Serverless Computing
and Machine Learning
Preface
When I joined Thermo Fisher Scientific in 2011, I had started a conversion rate optimization(CRO) program to get better conversions for digital marketing campaigns and our eCommerce website with over a million web pages comprised of four major platforms. We've learned a lot about customer buying behavior and of course that translated into consistent solid eBusiness revenue growth and organizational knowledge.
Find Early Adopters
I've learned that in an enterprise environment, ideas need to be marketed and sold for further support, which I really enjoyed doing (it reminded me of my tech startup days)! And because of the various experiments that I've conducted over the years, I had a lot of proof but that was not enough. However, if I had a working automated prototype, that would be even better!

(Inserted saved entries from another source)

(** * Record clients of the accounting frontend

    A shallow embedding of the two abstract HTTP clients of the frontend,
    [DatabaseRecordClient] (result wrappers) and [APIClient] (nullable bare
    values), together with the fragment of JavaScript they run on: JSON
    values, property reads, truthiness, string conversion, exceptions, the
    console and the network. *)

From Stdlib Require Import ZArith QArith Qround List String Ascii Bool Lia
  DecimalString DecimalZ DecimalPos.
Import ListNotations.

Local Open Scope string_scope.
Local Open Scope Z_scope.

(** ** JavaScript values *)

Module Js.

(** What [response.json()] yields: a JSON document.  A string is a sequence
    of code units, one per character (code units below 256); a number is an
    integer that a JavaScript number holds exactly.  An object is its list of
    own properties, none of them callable. *)
#[warnings="-register-all"]
Inductive json : Type :=
| JNull
| JBool (b : bool)
| JNum (n : Z)
| JStr (s : string)
| JArr (elems : list json)
| JObj (props : list (string * json)).

(** A JavaScript value read out of a document: [None] is [undefined]. *)
Definition value : Type := option json.

(** A document is a value. *)
Definition defined (j : json) : value := Some j.
Coercion defined : json >-> value.

Inductive exn : Type :=
| NetworkError          (* the rejection of the global [fetch] *)
| SyntaxError           (* [response.json()] on a body that is not JSON *)
| TypeError             (* a read on null or undefined, a failed ToPrimitive *)
| RangeError            (* an array grown past 2^32 - 1 elements *)
| UserError (msg : string).  (* thrown by subclass code *)

(** The completion of an evaluation. *)
Inductive Outcome (A : Type) : Type :=
| Returned (a : A)
| Threw (e : exn).
Arguments Returned {A} a.
Arguments Threw {A} e.

Definition obind {A B} (o : Outcome A) (k : A -> Outcome B) : Outcome B :=
  match o with
  | Returned a => k a
  | Threw e => Threw e
  end.

Fixpoint assoc (name : string) (props : list (string * json)) : value :=
  match props with
  | [] => None
  | (k, v) :: rest => if String.eqb k name then Some v else assoc name rest
  end.
(* ===== verification/Core.v ===== *)
(** * The kernel core: CPUs, spin locks, sleep and wakeup

    The state that every kernel component shares: the per-CPU records
    ([struct cpu]), the spin locks and the process table.  The code is
    [spinlock.c], [sleeplock.c] and the scheduling half of [proc.c].  The state is
    seen from the CPU that executes: [hw_apicid] is what its local APIC reports
    and [hw_if] its interrupt flag. *)

From stdpp Require Import base gmap list strings.
From Stdlib Require Import ZArith Lia.
From S2P Require Import Prelude.

(** ** Data (proc.h, spinlock.h, param.h) *)

Definition NPROC : nat := 64.
Definition NCPU : nat := 8.
Definition NOFILE : nat := 16.
Definition KSTACKSIZE : Z := 4096.

(** Spin locks are named by the object they belong to. *)
Inductive lockid : Type :=
| L_ptable | L_kmem | L_cons | L_bcache | L_icache | L_ftable | L_log | L_ide | L_tick
| L_pipe (p : Z) | L_sleep (l : Z).

#[export] Instance lockid_eq_dec : EqDecision lockid.
Proof. solve_decision. Defined.

(** [struct spinlock]; the call stack [pcs] is debugging output and left out. *)
Record spinlock : Type := { locked : bool; lcpu : option nat }.

Record cpu : Type := {
  apicid : Z;
  ncli : Z;              (* depth of pushcli nesting *)
  intena : bool;         (* were interrupts enabled before pushcli? *)
  cproc : option nat     (* the process running on this cpu *)
}.

Inductive procstate : Type := UNUSED | EMBRYO | SLEEPING | RUNNABLE | RUNNING | ZOMBIE.
(** The lock that a CPU waits for. *)
Definition wants (p : pc) : option lockid :=
  match p with
  | S_acquire | S_again | W_acquire => Some lk
  | S_enter | S_off _ _ | W_ptable => Some L_ptable
  | _ => None
  end.
Definition finished (p : pc) : bool := match p with S_done | W_done => true | _ => false end.

(** How far a CPU is from its end. *)
Definition rank (p : pc) : nat :=
  match p with
  | S_acquire => 16 | S_enter => 15 | S_release _ => 14 | S_mark _ => 13 | S_state _ => 12 | S_sched _ => 11 | S_swtch _ _ => 10
  | S_off _ _ => 9 | S_scan _ _ => 8 | S_back _ _ => 7 | S_clear _ => 6 | S_ptrel => 5 | S_again => 4 | S_test => 3 | S_leave => 2
  | W_acquire => 7 | W_set => 6 | W_ptable => 5 | W_wakeup1 => 4 | W_ptrel => 3 | W_release => 2
  | S_done | W_done | Panicked => 0
  end.

(** CPU [i] goes on to [p], nearer to its end unless it is a sleeper that has to wait. *)
Definition goes (s : state) (i : nat) : Prop :=
  exists p x c', code i (at_ s i) (ext s) (on i s) = Ret (p, x) c' /\ inv (moved i p x c' s) /\
    ((rank p < rank (at_ s i))%nat \/ (at_ s i = S_test /\ ext s = false) \/ (off (at_ s i) = true /\ ~ ready (mem s) i)).
Definition blocked (s : state) (i : nat) : Prop :=
  exists l c', wants (at_ s i) = Some l /\ locked (locks (mem s) l) = true /\ code i (at_ s i) (ext s) (on i s) = Spin c'.

Lemma goes_moves s i p x c' : inv s -> (i < n)%nat -> code i (at_ s i) (ext s) (on i s) = Ret (p, x) c' -> moves s i p x c' ->
  (rank p < rank (at_ s i))%nat \/ (at_ s i = S_test /\ ext s = false) \/ (off (at_ s i) = true /\ ~ ready (mem s) i) -> goes s i.
Proof. intros HI Hi E Hm Hr. exists p, x, c'. split; [done|]. split; [by apply sleep_inv_moved | done]. Qed.

(** A CPU that waits for a lock takes it, or spins. *)
Lemma lock_free_or_busy s i l : inv s -> (i < n)%nat -> wants (at_ s i) = Some l ->
  locked (locks (on i s) l) = false \/
  (locked (locks (mem s) l) = true /\ lcpu (locks (on i s) l) <> Some i).
Proof.
  intros (_ & _ & _ & Hll & Hlp & _) Hi Hw. change (locks (on i s)) with (locks (mem s)).
  destruct (locked (locks (mem s) l)) eqn:El; [right; split; [done|] | by left].
  destruct (at_ s i) eqn:Ea; cbn in Hw; try done; injection Hw as <-;
    (eapply lock_ok_other; [first [exact Hll | exact Hlp] | by rewrite Ea | done]).
Qed.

Before the creation of a near-serverless prototype, I created a very small prototype on my laptop using real data that constituted of:
- Any data related to identifying the customer
- Clicks
- Visited pages
- SKU’s added to cart
- SKU’s they’ve copied
- Downloaded product manuals (which aids in conversion by the way...)
- Form submits
I used PredictionIO (months before Salesforce acquired it) because it was a free and open source machine learning engine. Then I output the recommendations in JSON format which could be used to create dynamically assembled ads with Javascript. At the time we had a creative department that was manually creating the ads, a time and resource intensive process that slowed our pace of execution.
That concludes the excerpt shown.